Os senadores Eduardo Girão (Novo-CE), Magno Mamparra (PL-ES) e Carlos Portinho (PL-RJ) protocolaram, nesta semana, um pedido de impeachment contra a ministra do Supremo Tribunal Federalista (STF), Cármen Lúcia. A iniciativa ocorre depois uma enunciação da magistrada durante julgamento no STF, em que ela defendeu a regulação do envolvente do dedo para “impedir que 213 milhões de pequenos tiranos soberanos dominem os espaços digitais no Brasil”.
A fala da ministra foi proferida em 26 de junho, durante o julgamento da constitucionalidade do item 19 do Marco Social da Internet (Lei 12.965/2014). O dispositivo trata da responsabilização de plataformas digitais por conteúdos publicados por seus usuários. Cármen Lúcia votou pela inconstitucionalidade do item, posição que, segundo os parlamentares, pode terebrar precedentes perigosos para a prática da repreensão nas redes sociais.

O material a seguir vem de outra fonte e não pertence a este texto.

(** Removing the lowest set bit at least doubles it, too. *)
Lemma lowbit_sub_lowbit (j : Z) :
  0 < j -> 0 < j - Fenwick.lowbit j ->
  2 * Fenwick.lowbit j <= Fenwick.lowbit (j - Fenwick.lowbit j).
Proof.
  revert j.
  apply (binary_ind (fun j => 0 < j - Fenwick.lowbit j ->
                              2 * Fenwick.lowbit j
                              <= Fenwick.lowbit (j - Fenwick.lowbit j))).
  - intros x Hx Hodd. rewrite (lowbit_odd x Hodd). intros Hpos.
    assert (He : (x - 1) mod 2 = 0).
    { replace (x - 1) with (x + (-1) * 1) by ring.
      rewrite <- Z.add_mod_idemp_l, Hodd by lia. reflexivity. }
    rewrite (half_even (x - 1) He), lowbit_double.
    assert (0 < (x - 1) / 2).
    { pose proof (half_even (x - 1) He). lia. }
    pose proof (lowbit_bounds ((x - 1) / 2) ltac:(lia)). lia.
  - intros x Hx IH. rewrite lowbit_double. intros Hpos.
    replace (2 * x - 2 * Fenwick.lowbit x) with (2 * (x - Fenwick.lowbit x)) by ring.
    rewrite lowbit_double. specialize (IH ltac:(lia)). lia.
Qed.

(** ** The Fenwick tree *)

Lemma zseq_app (n1 : nat) :
  forall lo n2, zseq lo (n1 + n2) = zseq lo n1 ++ zseq (lo + Z.of_nat n1) n2.
Proof.
  induction n1 as [| n1 IH]; intros lo n2.
  - simpl. rewrite Z.add_0_r. reflexivity.
  - cbn [Nat.add zseq app]. rewrite IH. do 3 f_equal. lia.
Qed.

Lemma zseq_length (n : nat) : forall lo, length (zseq lo n) = n.
Proof.
  induction n as [| n IH]; intros lo; simpl; [reflexivity | rewrite IH; reflexivity].
Qed.

Lemma set_nth_nth_default {T : Type} (j k : Z) (x d : T) (v : list T) :
  0 <= j < Z.of_nat (length v) -> 0 <= k ->
  nth (Z.to_nat k) (set_nth (Z.to_nat j) x v) d
  = if k =? j then x else nth (Z.to_nat k) v d.
Proof.
  intros Hj Hk. rewrite set_nth_nth by lia.
  destruct (Z.eqb_spec k j) as [-> | Hne].
  - rewrite Nat.eqb_refl. reflexivity.
  - destruct (Nat.eqb_spec (Z.to_nat k) (Z.to_nat j)) as [E | _]; [| reflexivity].
    apply Z2Nat.inj in E; lia.
Qed.

Lemma land_neg_lowbit (i : Z) : Z.land i (- i) = Fenwick.lowbit i.
Proof. reflexivity. Qed.

Section FenwickLaws.

Context {T : Type}.
Variable zero : T.
Variables add sub : T -> T -> T.
Hypothesis add_assoc : forall x y z, add x (add y z) = add (add x y) z.
Hypothesis add_comm : forall x y, add x y = add y x.
Hypothesis add_zero_l : forall x, add zero x = x.
Hypothesis sub_add_l : forall x y, sub (add x y) x = y.

Notation sumf := (Fenwick.sumf zero add).
Notation bump := (Fenwick.bump add).
Notation represents := (Fenwick.represents zero add).

Lemma add_zero_r (x : T) : add x zero = x.
Proof. rewrite add_comm. apply add_zero_l. Qed.

Lemma sum_app (l1 l2 : list T) :
  fold_right add zero (l1 ++ l2)
  = add (fold_right add zero l1) (fold_right add zero l2).
Proof.
  induction l1 as [| x l1 IH]; simpl.
  - symmetry. apply add_zero_l.
  - rewrite IH. apply add_assoc.
Qed.

Lemma sumf_0 (a : Z -> T) (lo : Z) : sumf a lo 0 = zero.
Proof. reflexivity. Qed.

Lemma sumf_split (a : Z -> T) (lo c1 c2 : Z) :
  0 <= c1 -> 0 <= c2 ->
  sumf a lo (c1 + c2) = add (sumf a lo c1) (sumf a (lo + c1) c2).
Proof.
  intros H1 H2. unfold Fenwick.sumf.
  rewrite Z2Nat.inj_add by lia.
  rewrite zseq_app, map_app, sum_app.
  do 4 f_equal. lia.
Qed.

Lemma sumf_1 (a : Z -> T) (lo : Z) : sumf a lo 1 = a (lo + 1).
Proof. unfold Fenwick.sumf. simpl. apply add_zero_r. Qed.

Lemma sumf_ext (a b : Z -> T) (lo c : Z) :
  (forall j, lo < j <= lo + c -> a j = b j) -> sumf a lo c = sumf b lo c.
Proof.
  intros Hab. unfold Fenwick.sumf. f_equal.
  apply map_ext_in. intros j Hj. apply zseq_In in Hj.
  apply Hab. lia.
Qed.

Lemma sumf_bump_out (a : Z -> T) (idx lo c : Z) (val : T) :
  ~ (lo < idx <= lo + c) -> sumf (bump a idx val) lo c = sumf a lo c.
Proof.
  intros Hout. apply sumf_ext. intros j Hj. unfold Fenwick.bump.
  destruct (Z.eqb_spec j idx); [lia | reflexivity].
Qed.

Lemma sumf_bump_in (a : Z -> T) (idx lo c : Z) (val : T) :
  lo < idx <= lo + c -> sumf (bump a idx val) lo c = add (sumf a lo c) val.
Proof.
  intros Hin.
  replace c with ((idx - 1 - lo) + (1 + (lo + c - idx))) by lia.
  rewrite !(sumf_split _ lo) by lia.
  rewrite !(sumf_split _ (lo + (idx - 1 - lo)) 1) by lia.
  rewrite !sumf_1.
  rewrite (sumf_bump_out a idx lo) by lia.
  rewrite (sumf_bump_out a idx (lo + (idx - 1 - lo) + 1)) by lia.
  unfold Fenwick.bump at 1.
  replace (lo + (idx - 1 - lo) + 1) with idx by lia.
  rewrite Z.eqb_refl.
  set (x := sumf a lo (idx - 1 - lo)). set (y := a idx).
  set (z := sumf a idx (lo + c - idx)).
  rewrite <- !add_assoc. f_equal. f_equal. apply add_comm.
Qed.

Lemma sumf_zero (lo c : Z) : sumf (fun _ => zero) lo c = zero.
Proof.
  unfold Fenwick.sumf. generalize (zseq (lo + 1) (Z.to_nat c)).
  induction l as [| x l IH]; simpl; [reflexivity |].
  rewrite IH. apply add_zero_l.
Qed.

Lemma represents_ext (f : Fenwick.t) (a b : Z -> T) (n : Z) :
  (forall j, 1 <= j <= n -> a j = b j) -> represents f a n -> represents f b n.
Proof.
  intros Hab [Hlen [Hsize Hdata]].
  split; [exact Hlen |]. split; [exact Hsize |].
  intros i Hi. rewrite (Hdata i Hi).
  pose proof (lowbit_bounds i ltac:(lia)) as [Hb _].
  apply sumf_ext. intros j Hj. apply Hab. lia.
Qed.

Lemma int_bounds_Done (x : Z) : -2147483648 <= x <= 2147483647 -> int_ x = Done x.
Proof. intros Hx. apply int_Done. lia. Qed.
(** C2. Let [L1] be the smoothed labels of the bulk classifier and [L2] the
    labels the silence specialist predicts from the columns [24:32] of the
    feature rows. The ensemble returns one label per window: [L2[i]] where
    [L1[i] >= 13] and [L1[i]] elsewhere. *)
Theorem ensemble_override (traffic_samples_number : list nat)
        (norm_pca_test_features : list (list feature)) :
  Forall (fun ts => ts <= length norm_pca_test_features) traffic_samples_number ->
  let n := length norm_pca_test_features in
  let L2 := silence_predict (map (Py.slice 24 32) norm_pca_test_features) in
  exists L1 y_test,
    improve_classification_history
      traffic_samples_number
      (combine (seq 0 n) (random_forest_predict norm_pca_test_features)) 40 (60 # 100)
    = Returns L1
    /\ ensemble random_forest_predict silence_predict
                traffic_samples_number norm_pca_test_features
       = Returns y_test
    /\ length y_test = n
    /\ (forall i, i < n ->
                  nth i y_test 0%Z
                  = if (13 <=? nth i L1 0)%Z then nth i L2 0%Z else nth i L1 0%Z)
    /\ (forall row k, nth_error (Py.slice 24 32 row) k
                      = if k <? 8 then nth_error (row : list feature) (24 + k) else None).
Proof.
  intros Hts n L2.
  set (d1 := combine (seq 0 n) (random_forest_predict norm_pca_test_features)).
  assert (Hd1 : length d1 = n).
  { unfold d1. rewrite length_combine, length_seq, random_forest_labels. apply Nat.min_id. }
  destruct (improve_classification_history_returns_value traffic_samples_number d1 40
              (60 # 100)) as (L1 & E1 & Hlen1); [lia|rewrite Hd1; exact Hts|].
  rewrite Hd1 in Hlen1.
  exists L1. eexists. split; [exact E1|].
  unfold ensemble, classification_random_forests, classification_silence.
  rewrite (as_dict_returns (length norm_pca_test_features)
                           (random_forest_predict norm_pca_test_features))
    by apply random_forest_labels.
  simpl bind. fold n. fold d1. rewrite E1. simpl bind.
  rewrite as_dict_returns by (rewrite silence_labels; reflexivity).
  simpl bind. rewrite length_map. fold n. fold L2.
  assert (HL2 : length L2 = n)
    by (unfold L2; rewrite silence_labels; apply length_map).
  rewrite Hlen1.
  rewrite for_each_returns
    with (g := fun i => if (13 <=? nth i L1 0)%Z then nth i L2 0%Z else nth i L1 0%Z).
  - split; [reflexivity|].
    split; [rewrite length_map; apply length_seq|].
    split; [|intros row k; apply silence_columns].
    intros i Hi. rewrite nth_map_seq by exact Hi. reflexivity.
  - intros i Hi. apply in_seq in Hi.
    rewrite contains_possible_mining by lia.
    destruct (13 <=? nth i L1 0)%Z.
    + rewrite <- HL2 at 1. rewrite lookup_combine by lia.
      rewrite Nat.sub_0_r. reflexivity.
    + destruct (nth_error L1 i) as [x|] eqn:Ex;
        [|apply nth_error_None in Ex; lia].
      rewrite (nth_error_nth _ _ _ Ex). reflexivity.
Qed.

Na justificativa do pedido, os senadores afirmam que a ministra “generalizou e rotulou” os brasileiros uma vez que “pequenos tiranos”, o que, para eles, configura uma cansaço ao recta fundamental à liberdade de frase e ao manobra pleno da cidadania do dedo.
“Ao se referir à população uma vez que ‘pequenos tiranos’, a ministra não unicamente desqualifica o debate público, mas compromete a neutralidade esperada de um membro da Suprema Galanteio”, diz trecho do documento entregue à presidência do Senado.
A ação dos senadores é mais um revérbero da crescente tensão entre o Poder Judiciário e setores do Congresso Vernáculo, principalmente depois a recente operação da Polícia Federalista contra o ex-presidente Jair Bolsonaro e a imposição de medidas cautelares contra ele.
O pedido de impeachment ainda precisa ser analisado pelo presidente do Senado, Rodrigo Pacheco (PSD-MG), a quem cabe a decisão de concordar ou arquivar a solicitação. Até o momento, o STF não se pronunciou oficialmente sobre o requerimento.
A fala de Cármen Lúcia, embora criticada por setores conservadores, foi elogiada por defensores da regulação das plataformas digitais, que veem nas palavras da ministra um alerta contra os riscos da desinformação e do exposição de ódio online. O julgamento sobre o item 19 do Marco Social segue pênsil de epílogo no Supremo.